“You are an early visitor, Mr. Cossey,” she said.
“Yes,” said her husband, “but the fault is mine. I have brought Mr. Cossey over to ask if you can give him a lift up to the Castle this afternoon. I have to go there to lunch, and have borrowed his dogcart.”
“Oh yes, with pleasure. But why can’t the dogcart come back for Mr. Cossey?”
“Well, you see,” put in Edward, “there is a little difficulty; my groom is ill. But there is really no reason why you should be bothered. I have no doubt that a man can be found to bring it back.”
“Oh no,” she said, with a shrug, “it will be all right; only you had better lunch here, that’s all, because I want to start early, and go to an old woman’s at the other end of Honham about some fuchsia cuttings.”
“I shall be very happy,” said he.
“Very well then, that is settled,” said Mr. Quest, “and now I must get my plans and be off to the vestry meeting. I’m late as it is. With your permission, Mr. Cossey, I will order the dogcart as I pass your rooms.”
“Certainly,” said Edward, and in another moment the lawyer was gone.
Mrs. Quest watched the door close and then sat down in a low armchair, and resting her head upon the back, looked up with a steady, enquiring gaze, full into Edward Cossey’s face.

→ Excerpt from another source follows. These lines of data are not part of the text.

(** * Memoizing front end of the YAML library: caches, keys and adapters

    A shallow embedding of the cache module [./cache/lru-cache.ts]
    (classes [LRUCache] and [TrackedLRUCache], function [hashString]) and
    of the module of the public entry points that imports it
    ([getCacheStats], [clearCaches], [parseOptions], [parseDocument],
    [parse], [stringify]).

    JavaScript values are a small inductive type, the host's [Map] is an
    association list in insertion order, and the two process-wide caches
    are threaded through a state-and-exception monad.  The lexer, parser,
    composer and stringifier of the library are an interface, [Engine]. *)

From Stdlib Require Import ZArith QArith Qround List String Ascii Bool Lia.
From Stdlib Require Import DecimalString Sorted.
Import ListNotations.
Close Scope Q_scope.

Set Implicit Arguments.
Set Warnings "-register-all".

(** ** JavaScript values *)

Module JS.

(** A JavaScript number.  Finite numbers are exact rationals: rounding to
    binary64 is not modelled.  [-0], [NaN] and the infinities are kept apart
    because the source tests for them. *)
Inductive number : Type :=
| NFin (q : Q)
| NNegZero
| NNaN
| NPosInf
| NNegInf.

(** Functions and pre-built YAML documents are opaque: they carry an
    identifier only. *)
Inductive value : Type :=
| VUndefined
| VNull
| VBool (b : bool)
| VNum (n : number)
| VStr (s : string)
| VFun (id : nat)
| VArr (items : list value)
| VObj (fields : list (string * value))
| VDoc (id : nat).

Inductive type_tag : Type :=
| TUndefined | TObject | TBoolean | TNumber | TString | TFunction.
Context {Net : Type}.
Variable transport : Net -> string -> MessageBody -> Settled (option Response) * Net.
Variables CommitLogs Changelog ReleaseVersions TmplData : Type.
Variable cwd : string.
Variable pathResolve : string -> string.
Variable readConfigFile : string -> Completion Config.t.
Variable newJira : Config.t -> Completion unit.
Variable newSourceControl : Config.t -> Completion unit.
Variable getCommitLogs : Config.t -> string -> Range -> Settled CommitLogs.
Variable jiraGenerate : Config.t -> CommitLogs -> Value -> Settled (Changelog * ReleaseVersions).
Variable generateTemplateData : Config.t -> Changelog -> ReleaseVersions -> Settled TmplData.
Variable renderTemplate : Config.t -> TmplData -> Completion string.
Variable decode : string -> string.
Variable transformForSlack : Config.t -> option (string -> TmplData -> Settled string).

Abbreviation run :=
  (runProgram transport CommitLogs Changelog ReleaseVersions TmplData cwd pathResolve
     readConfigFile newJira newSourceControl getCommitLogs jiraGenerate
     generateTemplateData renderTemplate decode transformForSlack).

Abbreviation gitPath cl := (gitPathOf cwd pathResolve (commandLineArgs cl)).

(** The release step, when [--release] has no name and the configuration
    has a [jira] block without the function: the guidance is printed and
    the function returns. *)
Lemma releaseVersionName_guidance (config : Config.t) (j : Config.JiraConfig)
    (program : Program) (w : World Net) :
  prop program "release" = VTrue →
  Config.jira config = Some j →
  Config.generateReleaseVersionName j = None →
  releaseVersionName config program w
  = (Fulfilled None,
     {| net := net w; trace := trace w ++ [ConsoleLog [VStr guidance]] |}).
Proof.
  intros Hrelease Hjira Hgen. unfold releaseVersionName.
  rewrite Hrelease, Hjira, Hgen. reflexivity.
Qed.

And he too looked at her and thought what a beautiful woman she was, in her own way. She was very small, rounded in her figure almost to stoutness, and possessed the tiniest and most beautiful hands and feet. But her greatest charm lay in the face, which was almost infantile in its shape, and delicate as a moss rose. She was exquisitely fair in colouring—indeed, the darkest things about her were her violet eyes, which in some lights looked almost black by contrast with her white forehead and waving auburn hair.
Presently she spoke.
“Has my husband gone?” she said.
“I suppose so. Why do you ask?”
“Because from what I know of his habits I should think it very likely that he is listening behind the door,” and she laughed faintly.
“You seem to have a good opinion of him.”
“I have exactly the opinion of him which he deserves,” she said bitterly; “and my opinion of him is that he is one of the wickedest men in England.”
“If he is behind the door he will enjoy that,” said Edward Cossey. “Well, if he is all this, why did you marry him?”
“Why did I marry him?” she answered with passion, “because I was forced into it, bullied into it, starved into it. What would you do if you were a defenceless, motherless girl of eighteen, with a drunken father who beat you—yes, beat you with a stick—apologised in the most gentlemanlike way next morning and then went and got drunk again? And what would you do if that father were in the hands of a man like my husband, body and soul in his hands, and if between them pressure was brought to bear, and brought to bear, until at last—there, what is the good of going on it with—you can guess the rest.”